STS-52 (englisch Space Transportation System) ist Bezeichnung für einen Flug der US-amerikanischen Raumfähre Columbia (OV-102) im Rahmen des Space-Shuttle-Programms der Raumfahrtbehörde NASA. Der Start erfolgte am 22. Oktober 1992 vom Kennedy Space Center in Florida aus.
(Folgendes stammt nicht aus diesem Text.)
(* ===== verification/BoardTask.v ===== *)
(** * The power task over the Bonanza board

    The composition of [PowerTask] with the operation table of [BoardTable]: in every state
    that the task, its callers, the monitor of the board and a changing world can reach, the
    hardware is powered down while somebody owns the board or the policy counts it as stopped. *)

From stdpp Require Import gmap.
From S2P Require Import Prelude Trace Float32 Serial Work BalancedRamp PowerPolicy Frequency Power Vcore Topology Validation Supervisor Bridge LeaseGuard Telemetry Transport RuntimeHealth RunningEvidence Bringup BoardStages BoardEvidence BoardPower BoardGate BoardSafety BoardMaintenance BoardTable PowerTask PowerRequests PowerOwner.
Open Scope string_scope.
Open Scope list_scope.
Open Scope Z_scope.
Open Scope io_scope.

(** ** What each operation of the table does *)

Section table.
Context {V : Type} (k : board_config_t) (b : board_services V) (settings : settings_services V).
Context (Hdev : bonanza_device (vcore_device b) = true).

Abbreviation t := (traced_services b).
Abbreviation HB := (bzm_runtime_state_t * (V * list board_event))%type.
Abbreviation board_world := (HB * list validation_event)%type.

(** The settings leave no trace in the log of the hardware. *)
Definition traced_settings : settings_services (V * list board_event) :=
  {| nvs_set_asic_voltage := fun mv => lifted (nvs_set_asic_voltage settings mv);
     nvs_set_asic_frequency := fun f => lifted (nvs_set_asic_frequency settings f);
     nvs_set_auto_fan_speed := fun on => lifted (nvs_set_auto_fan_speed settings on);
     nvs_set_manual_fan_speed := fun percent => lifted (nvs_set_manual_fan_speed settings percent);
     nvs_set_overheat_mode := fun on => lifted (nvs_set_overheat_mode settings on);
     publish_overheat_mode := fun on => lifted (publish_overheat_mode settings on);
     TPS546_init_vout_min := TPS546_init_vout_min settings |}.

Definition board_operations : power_operations_t board_world := bonanza_operations k t traced_settings.
Definition board_sample : io board_world power_sample_t := BoardPower_sample k t.

(** A board between two operations; once allocated it is active. *)
Definition sound : board_world -> Prop := with_state (gated k) set_up.

Lemma keeps_sound {A} (m : io board_world A) :
  keeps (gated k) m -> (forall r0 hw0, keeps (confined True r0 hw0) m) -> keeps sound m.
Proof.
  intros Hg Hc w [Hw Ha]. split; [by apply Hg|]. unfold set_up. destruct (Hc w.1.1 w.1.2.2 w (confined_start _ w)) as [-> -> _ _]. done.
Qed.

(** What an operation other than a start keeps. *)
Definition steady {A} (m : io board_world A) : Prop := keeps sound m /\ keeps (off k) m.

Lemma steady_intro {A} (m : io board_world A) :
  keeps (gated k) m -> (forall free r0 hw0, keeps (confined free r0 hw0) m) -> steady m.
Proof. intros Hg Hc. split; [by apply keeps_sound|]. by apply confined_keeps_off. Qed.

Lemma steady_ret {A} (a : A) : steady (io_ret a).
Proof. split; apply keeps_ret. Qed.

Lemma steady_bind {A C} (m : io board_world A) (f : A -> io board_world C) : steady m -> (forall a, steady (f a)) -> steady (io_bind m f).
Proof. intros [H1 H2] Hf. split; apply keeps_bind; try done; intros a; apply Hf. Qed.

Lemma steady_quiet {A} (m : io V A) : steady (board (device (lifted m))).
Proof. apply steady_intro; [apply keeps_quiet, _|]. intros. apply keeps_quiet, _. Qed.

Lemma start_sound : keeps sound (op_start board_operations).
Proof using Hdev. apply keeps_sound; [by apply start_keeps|]. intros. by apply start_confined. Qed.

Lemma stop_steady : steady (op_stop board_operations).
Proof using Hdev. apply steady_intro; [by apply board_stop_keeps|]. intros. by apply board_stop_confined. Qed.

Lemma apply_steady target : steady (op_apply board_operations target).
Proof using Hdev. apply steady_intro; [by apply apply_keeps|]. intros. by apply apply_confined. Qed.

Lemma maintenance_steady o acquire : steady (op_maintenance board_operations o acquire).
Proof using Hdev. apply steady_intro; [by apply board_maintenance_keeps|]. intros. by apply maintenance_confined. Qed.

Lemma sample_steady : steady board_sample.
Proof. apply steady_intro; [apply board_sample_keeps|]. intros. apply sample_confined. Qed.

Lemma overheat_steady enabled : steady (op_overheat board_operations enabled).
Proof.
  cbn. unfold set_overheat, setting. apply steady_bind.
  - destruct enabled; [|apply steady_ret]. apply steady_bind; [apply steady_quiet|]. intros ?. apply steady_quiet.
  - intros ?. apply steady_bind; [apply steady_quiet|]. intros ?. apply steady_quiet.
Qed.

Lemma save_steady target : steady (op_save_target board_operations target).
Proof.
  cbn. unfold save_target, setting, and_then. destruct (saved_target _ _) as [saved|]; [|apply steady_ret].
  do 3 (apply steady_bind; [apply steady_quiet|]; intros ?). destruct (_ =? _); [|apply steady_ret].
  apply steady_bind; [apply steady_quiet|]. intros ?. apply steady_ret.
Qed.

Lemma cancelled_steady : steady (BoardTable.cancelled t).
Proof.
  apply steady_intro; [|intros free r0 hw0]; unfold BoardTable.cancelled, stop_or_no_pools; traced_calls;
    (apply keeps_board_bind; [apply keeps_quiet, _|]; intros []; [apply keeps_board_ret|apply keeps_quiet, _]).
Qed.

(** A stop that succeeds, and maintenance that is granted, find the board off. *)
Lemma stop_proves : hoare sound (op_stop board_operations) (fun ok w => ok = true -> off k w).
Proof using Hdev. exact (stop_off k b Hdev). Qed.

Lemma acquire_proves o : hoare sound (op_maintenance board_operations o true) (fun ok w => ok = true -> off k w).
Proof using Hdev. exact (maintenance_off k b Hdev o). Qed.
End table.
Die Hauptaufgabe der rund zehntägigen Mission war das Aussetzen des amerikanisch-italienischen Geodäsie-Satelliten LAGEOS 2 sowie der Betrieb der U.S. Microgravity Payload-1, einer in der Ladebucht der Raumfähre montierten Forschungsplattform. Nach Ende des als erfolgreich eingestuften Flugs landete Columbia am 1. November 1992 mit ihrer sechsköpfigen Besatzung wieder im Kennedy Space Center. Es war die 51. Space-Shuttle-Mission und der 13. Flug der Raumfähre Columbia.[1]

Mannschaft

Die Besatzung der Mission STS-52 wurde am 23. August 1992 durch die NASA bekannt gegeben:[2]

Ersatzmannschaft

Missionshöhepunkte

Die Hauptaufgabe der Mission STS-52 war das Aussetzen des Geodäsiesatelliten LAGEOS 2, den die italienische Raumfahrtagentur ASI in Zusammenarbeit mit der NASA gefertigt hatte. Der vergleichsweise kleine Satellit diente als Ergänzung zu LAGEOS 1, der bereits 1977 mit einer Delta-Trägerrakete gestartet worden war. Beide LAGEOS-Satelliten dienten zur genauen Vermessung der Erdoberfläche und halfen so unter anderem zur Überwachung von Verwerfungen in Erdbebengebieten.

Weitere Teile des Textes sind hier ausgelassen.